Alumna Earns Teacher of the Year Honors in St. Louis

Thursday, June 20, 2019
Maggie Schuh, '07

Maggie Schuh, ’07, didn’t come to Rockhurst knowing she wanted to be a teacher.

In fact, she didn’t know what her major would be at all. And upon graduating with an English degree, she entered the corporate world, not education. But, the recent English Educator of the Year and Teacher of the Year for the St. Louis Public Schools said, she did eventually find herself in the classroom, and wouldn’t change any part of her story now.

Having earned top honors in her subject and among all teachers in St. Louis, Schuh now becomes a candidate for the Missouri Teacher of the Year honor, which will be announced in August.

Schuh said she didn’t know she was being nominated for the English Educator of the Year honor until she was asked by school district staff to fill out an application. Receiving the English Educator of the Year Award from the St. Louis Public Schools in front of students, faculty, staff and friends, she said, in the library she helped create, was an honor in and of itself. At the time, she admits she didn’t know it meant she was in the running for the Teacher of the Year honor, too.

“I honestly didn’t even know that was a thing,” she said. “When they said my name, I was genuinely shocked.”

It’s the culmination of what has been quite a journey. As a Rockhurst student, Schuh said she chose English because it was always a favorite subject of hers. And, she said, to help prove a point.

“I felt like the study of English is the study of communicating and that everyone, no matter the career, could benefit from strengthening those skills,” she said. “I still feel this way. Whenever anyone would ask me, ‘So you’re going to be a teacher?’ my staunch reply was an aggressive ‘You can do anything with an English degree!’ I was determined to be proof.”

After college, Schuh went into sales. Those communication skills, it turns out, did come in handy — she was good at what she did and enjoyed a lucrative start to her career. But she still found herself wanting something more. And she’s found it as an educator.

“Although it was not a straight path to teaching, I would not change my journey by one step,” she said. “The years I spent in sales strengthened my skills of persuasion. All the missed sales opportunities, all the disappointments only thickened my skin for the classroom.”

In August, Schuh said she will start her eighth year as an English teacher at Central Visual and Performing Arts High School in St. Louis, teaching freshman literature and AP literature and composition. In addition to her work in the classroom, Schuh also helped organize and sponsor the school’s Creative Writing Club, with its city-ranked spoken-word poetry team, and the school’s literary magazine.

One of the things that she’s most proud of, she said, is the effort to establish a library at the school.

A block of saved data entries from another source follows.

(** * Document question answering app: text extraction and abbreviation index

    A shallow embedding of [app_open_source.py]: the text extractor
    ([extract_text_from_file]), the abbreviation matcher
    ([extract_abbreviations]), the truncating call of the question-answering
    model ([get_answer]) and the two button handlers of the Streamlit page.

    Python strings are sequences of Unicode code points, so a string is a
    list of code points ([N]); uploaded contents are lists of bytes.  The
    third-party parsers (pypdf, python-docx, BeautifulSoup), the model and the
    Unicode character database are not part of the program: they are the
    variables of the sections below. *)

From Stdlib Require Import NArith String Ascii.
From Stdlib.Strings Require Import Byte.
From stdpp Require Import base option list sorting gmap.

Local Open Scope N_scope.
Set Warnings "-register-all".

(** ** Strings *)

Module Text.

(** A code point of a Python [str]. *)
Definition char : Type := N.
Definition str : Type := list char.

(** A literal of the source, as a list of code points. *)
Definition lit (s : string) : str :=
  map (fun a : ascii => N_of_ascii a) (list_ascii_of_string s).

(** [str.isspace] for one code point (CPython's [_PyUnicode_IsWhitespace]);
    [str.split], [str.strip] and the [\s] of [re] all use it. *)
Definition isspace (c : char) : bool :=
  ((9 <=? c) && (c <=? 13)) || ((28 <=? c) && (c <=? 32))
  || (c =? 133) || (c =? 160) || (c =? 5760)
  || ((8192 <=? c) && (c <=? 8202))
  || (c =? 8232) || (c =? 8233) || (c =? 8239) || (c =? 8287) || (c =? 12288).

Definition is_upper (c : char) : bool := (65 <=? c) && (c <=? 90).
Definition is_lower (c : char) : bool := (97 <=? c) && (c <=? 122).
Definition is_digit (c : char) : bool := (48 <=? c) && (c <=? 57).
Definition is_letter (c : char) : bool := is_upper c || is_lower c.

(** [sep.join(parts)]. *)
Fixpoint join (sep : str) (parts : list str) : str :=
  match parts with
  | [] => []
  | [p] => p
  | p :: ps => p ++ sep ++ join sep ps
  end.

(** [s.split()] with no argument: the maximal runs of non-whitespace
    characters, in order; [cur] is the run being read. *)
Fixpoint split_from (cur : str) (s : str) : list str :=
  match s with
  | [] => match cur with [] => [] | _ => [cur] end
  | c :: tl =>
      if isspace c
      then match cur with [] => split_from [] tl | _ => cur :: split_from [] tl end
      else split_from (cur ++ [c]) tl
  end.

Definition split (s : str) : list str := split_from [] s.

(** [s.lstrip()], [s.rstrip()] and [s.strip()] with no argument. *)
Fixpoint lstrip (s : str) : str :=
  match s with
  | c :: tl => if isspace c then lstrip tl else s
  | [] => []
  end.

Definition rstrip (s : str) : str := reverse (lstrip (reverse s)).
Definition strip (s : str) : str := rstrip (lstrip s).

(** The longest prefix of [s] whose characters satisfy [p], and what follows
    it. *)
Fixpoint span (p : char → bool) (s : str) : str * str :=
  match s with
  | c :: tl => if p c then let '(run, after) := span p tl in (c :: run, after)
               else ([], s)
  | [] => ([], [])
  end.

(** Lexicographic order on code points: the order of Python's [<=] on [str],
    which [sorted] uses. *)
Fixpoint str_leb (a b : str) : bool :=
  match a, b with
  | [], _ => true
  | _ :: _, [] => false
  | x :: a', y :: b' => (x <? y) || ((x =? y) && str_leb a' b')
  end.

Definition str_le (a b : str) : Prop := str_leb a b = true.

#[global] Instance str_le_dec : RelDecision str_le.
Proof. intros a b. unfold str_le. apply _. Defined.

End Text.

Import Text.

(** ** The fragment of [re] that the pattern uses *)

Module Re.

(** Where the matcher stands: the character before the position, when there
    is one, and the text from the position on. *)
Record cursor : Type := Cursor { prev : option char; rest : str }.

(** The constructs of the pattern.  [Greedy p lo hi] is a greedy repetition
    [X{lo,hi}] of a one-character item [X] (with [hi = None] for no upper
    bound); [Group r] is a capturing group.  The pattern has no nested group,
    so the captures are listed in the order of the groups. *)
Inductive regex : Type :=
  | Boundary
  | Item (p : char → bool)
  | Greedy (p : char → bool) (lo : nat) (hi : option nat)
  | Group (r : regex)
  | Seq (r1 r2 : regex).

Definition below (hi : option nat) (n : nat) : bool :=
  match hi with Some h => (n <? h)%nat | None => true end.

(** What a group captured between two positions of the text. *)
Definition capture (c c' : cursor) : str :=
  take (length (rest c) - length (rest c')) (rest c).

(** The result of a successful match: the captures and the position at its
    end. *)
Definition matched : Type := list str * cursor.
Definition cont : Type := cursor → option matched.

Section Engine.

(** [\w] on a non-ASCII code point is [str.isalnum] of the Unicode
    database. *)
Variable unicode_isalnum : char → bool.

Definition is_word (c : char) : bool :=
  if c <? 128 then is_letter c || is_digit c || (c =? 95) else unicode_isalnum c.

Definition is_word_opt (o : option char) : bool :=
  match o with Some c => is_word c | None => false end.

(** [\b]: exactly one of the two neighbours is a word character. *)
Definition at_boundary (c : cursor) : bool :=
  xorb (is_word_opt (prev c)) (is_word_opt (head (rest c))).

(** The greedy repetition: take one more item while it is allowed, and on
    failure of what follows give the last one back. [n] items are taken. *)
Fixpoint greedy (p : char → bool) (lo : nat) (hi : option nat) (n : nat)
    (pv : option char) (s : str) (k : cont) : option matched :=
  let stop := if (lo <=? n)%nat then k (Cursor pv s) else None in
  match s with
  | x :: tl =>
      if p x && below hi n
      then match greedy p lo hi (S n) (Some x) tl k with
           | Some m => Some m
           | None => stop
           end
      else stop
  | [] => stop
  end.

(** The backtracking matcher, in continuation-passing style: [k] is the rest
    of the pattern. *)
Fixpoint exec (r : regex) (c : cursor) (k : cont) : option matched :=
  match r with
  | Boundary => if at_boundary c then k c else None
  | Item p =>
      match rest c with
      | x :: tl => if p x then k (Cursor (Some x) tl) else None
      | [] => None
      end
  | Greedy p lo hi => greedy p lo hi 0 (prev c) (rest c) k
  | Group r1 =>
      exec r1 c (fun c' =>
        match k c' with
        | Some (caps, e) => Some (capture c c' :: caps, e)
        | None => None
        end)
  | Seq r1 r2 => exec r1 c (fun c' => exec r2 c' k)
  end.

(** A match that starts at the cursor. *)
Definition match_here (r : regex) (c : cursor) : option matched :=
  exec r c (fun c' => Some ([], c')).

(** The scan of [re.finditer] and [re.findall]: try every position from left
    to right; after a match, the search goes on from its end ([skip] counts
    the characters of the match still to step over).  Each match is listed
    with the position [pos] where it starts. *)
Fixpoint scan (r : regex) (pv : option char) (s : str) (pos skip : nat)
    : list (nat * list str) :=
  match s with
  | [] =>
      match skip with
      | O => match match_here r (Cursor pv []) with
             | Some (caps, _) => [(pos, caps)]
             | None => []
             end
      | S _ => []
      end
  | x :: tl =>
      match skip with
      | S n => scan r (Some x) tl (S pos) n
      | O =>
          match match_here r (Cursor pv s) with
          | Some (caps, e) =>
              (pos, caps)
              :: scan r (Some x) tl (S pos) (length s - length (rest e) - 1)
          | None => scan r (Some x) tl (S pos) 0
          end
      end
  end.

(** [re.findall] for a pattern with two groups: one pair per match, in the
    order of the scan; a group that took no part in a match reads as the
    empty string. *)
Definition findall (r : regex) (text : str) : list (str * str) :=
  map (fun m => (nth 0 m.2 [], nth 1 m.2 [])) (scan r None text 0 0).

End Engine.

End Re.

Import Re.

(** ** The abbreviation matcher *)

Section Abbreviations.

Variable unicode_isalnum : char → bool.

(** The class [[A-Za-z\s\-]]. *)
Definition is_term_char (c : char) : bool :=
  is_letter c || isspace c || (c =? 45).

(** [r"\b([A-Za-z][A-Za-z\s\-]{2,})\s*\(([A-Z]{2,10})\)"] *)
Definition pattern : regex :=
  Seq Boundary
 (Seq (Group (Seq (Item is_letter) (Greedy is_term_char 2 None)))
 (Seq (Greedy isspace 0 None)
 (Seq (Item (N.eqb 40))
 (Seq (Group (Greedy is_upper 2 (Some 10%nat)))
      (Item (N.eqb 41)))))).

(** [" ".join(full_term.split())] *)
Definition clean (full_term : str) : str := join (lit " ") (split full_term).

(** One turn of the loop over the matches. *)
Definition record_match (abbr_dict : gmap str str) (m : str * str)
    : gmap str str :=
  let '(full_term, abbr) := m in
  let full_term_clean := clean full_term in
  let abbr := strip abbr in
  match abbr_dict !! abbr with
  | None => <[abbr := full_term_clean]> abbr_dict
  | Some _ => abbr_dict
  end.

Definition extract_abbreviations (text : str) : gmap str str :=
  let matches := findall unicode_isalnum pattern text in
  foldl record_match ∅ matches.

End Abbreviations.

(** ** Exceptions and the effects of the page *)

(** A call either returns a value or raises an exception. *)
Inductive result (E A : Type) : Type :=
  | Ok (a : A)
  | Raise (e : E).
Arguments Ok {E A} a.
Arguments Raise {E A} e.

#[global] Instance result_ret {E} : MRet (result E) := λ A a, Ok a.
#[global] Instance result_bind {E} : MBind (result E) := λ A B f m,
  match m with Ok a => f a | Raise e => Raise e end.

(** What a handler does that can be seen from outside: the widgets it writes
    on the page and the calls of the model. *)
Inductive event : Type :=
  | Warning (s : str)
  | Success (s : str)
  | Error (s : str)
  | Write (s : str)
  | Markdown (s : str)
  | Ask (question context : str).

(** A handler: the events so far, in order, and how it ended.  An exception
    ends it; the events before the exception stay on the page. *)
Definition ui (E A : Type) : Type := list event * result E A.

#[global] Instance ui_ret {E} : MRet (ui E) := λ A a, ([], Ok a).
#[global] Instance ui_bind {E} : MBind (ui E) := λ A B f m,
  match m with
  | (log, Ok a) => let '(log', r) := f a in (log ++ log', r)
  | (log, Raise e) => (log, Raise e)
  end.

Definition emit {E} (ev : event) : ui E unit := ([ev], Ok tt).
Definition lift {E A} (r : result E A) : ui E A := ([], r).

(** ** The text extractor *)

Module Utf8.

Definition continuation (n : N) : bool := (128 <=? n) && (n <=? 191).

(** The range of the second byte after the lead byte [n0] of a three-byte
    sequence (no overlong form, no surrogate). *)
Definition second_of_3 (n0 n1 : N) : bool :=
  if n0 =? 224 then (160 <=? n1) && (n1 <=? 191)
  else if n0 =? 237 then (128 <=? n1) && (n1 <=? 159)
  else continuation n1.

(** The same for a four-byte sequence (no overlong form, nothing above
    U+10FFFF). *)
Definition second_of_4 (n0 n1 : N) : bool :=
  if n0 =? 240 then (144 <=? n1) && (n1 <=? 191)
  else if n0 =? 244 then (128 <=? n1) && (n1 <=? 143)
  else continuation n1.

(** [bs.decode("utf-8", errors="ignore")]: a byte that cannot start or
    continue a sequence is dropped, with the bytes of the sequence read so
    far, and decoding goes on after them. *)
Fixpoint decode_ignore (bs : list byte) : str :=
  match bs with
  | [] => []
  | b0 :: tl =>
      let n0 := Byte.to_N b0 in
      if n0 <? 128 then n0 :: decode_ignore tl
      else if (194 <=? n0) && (n0 <=? 223) then
        match tl with
        | b1 :: tl1 =>
            let n1 := Byte.to_N b1 in
            if continuation n1
            then ((n0 - 192) * 64 + (n1 - 128)) :: decode_ignore tl1
            else decode_ignore tl
        | [] => []
        end
      else if (224 <=? n0) && (n0 <=? 239) then
        match tl with
        | b1 :: tl1 =>
            let n1 := Byte.to_N b1 in
            if second_of_3 n0 n1 then
              match tl1 with
              | b2 :: tl2 =>
                  let n2 := Byte.to_N b2 in
                  if continuation n2
                  then ((n0 - 224) * 4096 + (n1 - 128) * 64 + (n2 - 128))
                       :: decode_ignore tl2
                  else decode_ignore tl1
              | [] => []
              end
            else decode_ignore tl
        | [] => []
        end
      else if (240 <=? n0) && (n0 <=? 244) then
        match tl with
        | b1 :: tl1 =>
            let n1 := Byte.to_N b1 in
            if second_of_4 n0 n1 then
              match tl1 with
              | b2 :: tl2 =>
                  let n2 := Byte.to_N b2 in
                  if continuation n2 then
                    match tl2 with
                    | b3 :: tl3 =>
                        let n3 := Byte.to_N b3 in
                        if continuation n3
                        then ((n0 - 240) * 262144 + (n1 - 128) * 4096
                              + (n2 - 128) * 64 + (n3 - 128))
                             :: decode_ignore tl3
                        else decode_ignore tl2
                    | [] => []
                    end
                  else decode_ignore tl1
              | [] => []
              end
            else decode_ignore tl
        | [] => []
        end
      else decode_ignore tl
  end.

Starting with about 300 titles collected from among the school’s faculty, Schuh said she worked to get the word out about the effort among friends and on social media, eventually gathering 2,500 books for the shelves, many of them coming from fellow Rockhurst alumni.

“I know that kids will never become great readers if they don’t enjoy reading,” she said. “So I decided to create a space full of high-interest, leveled options for my students – a space where they could play, explore, and discover the joy of books.”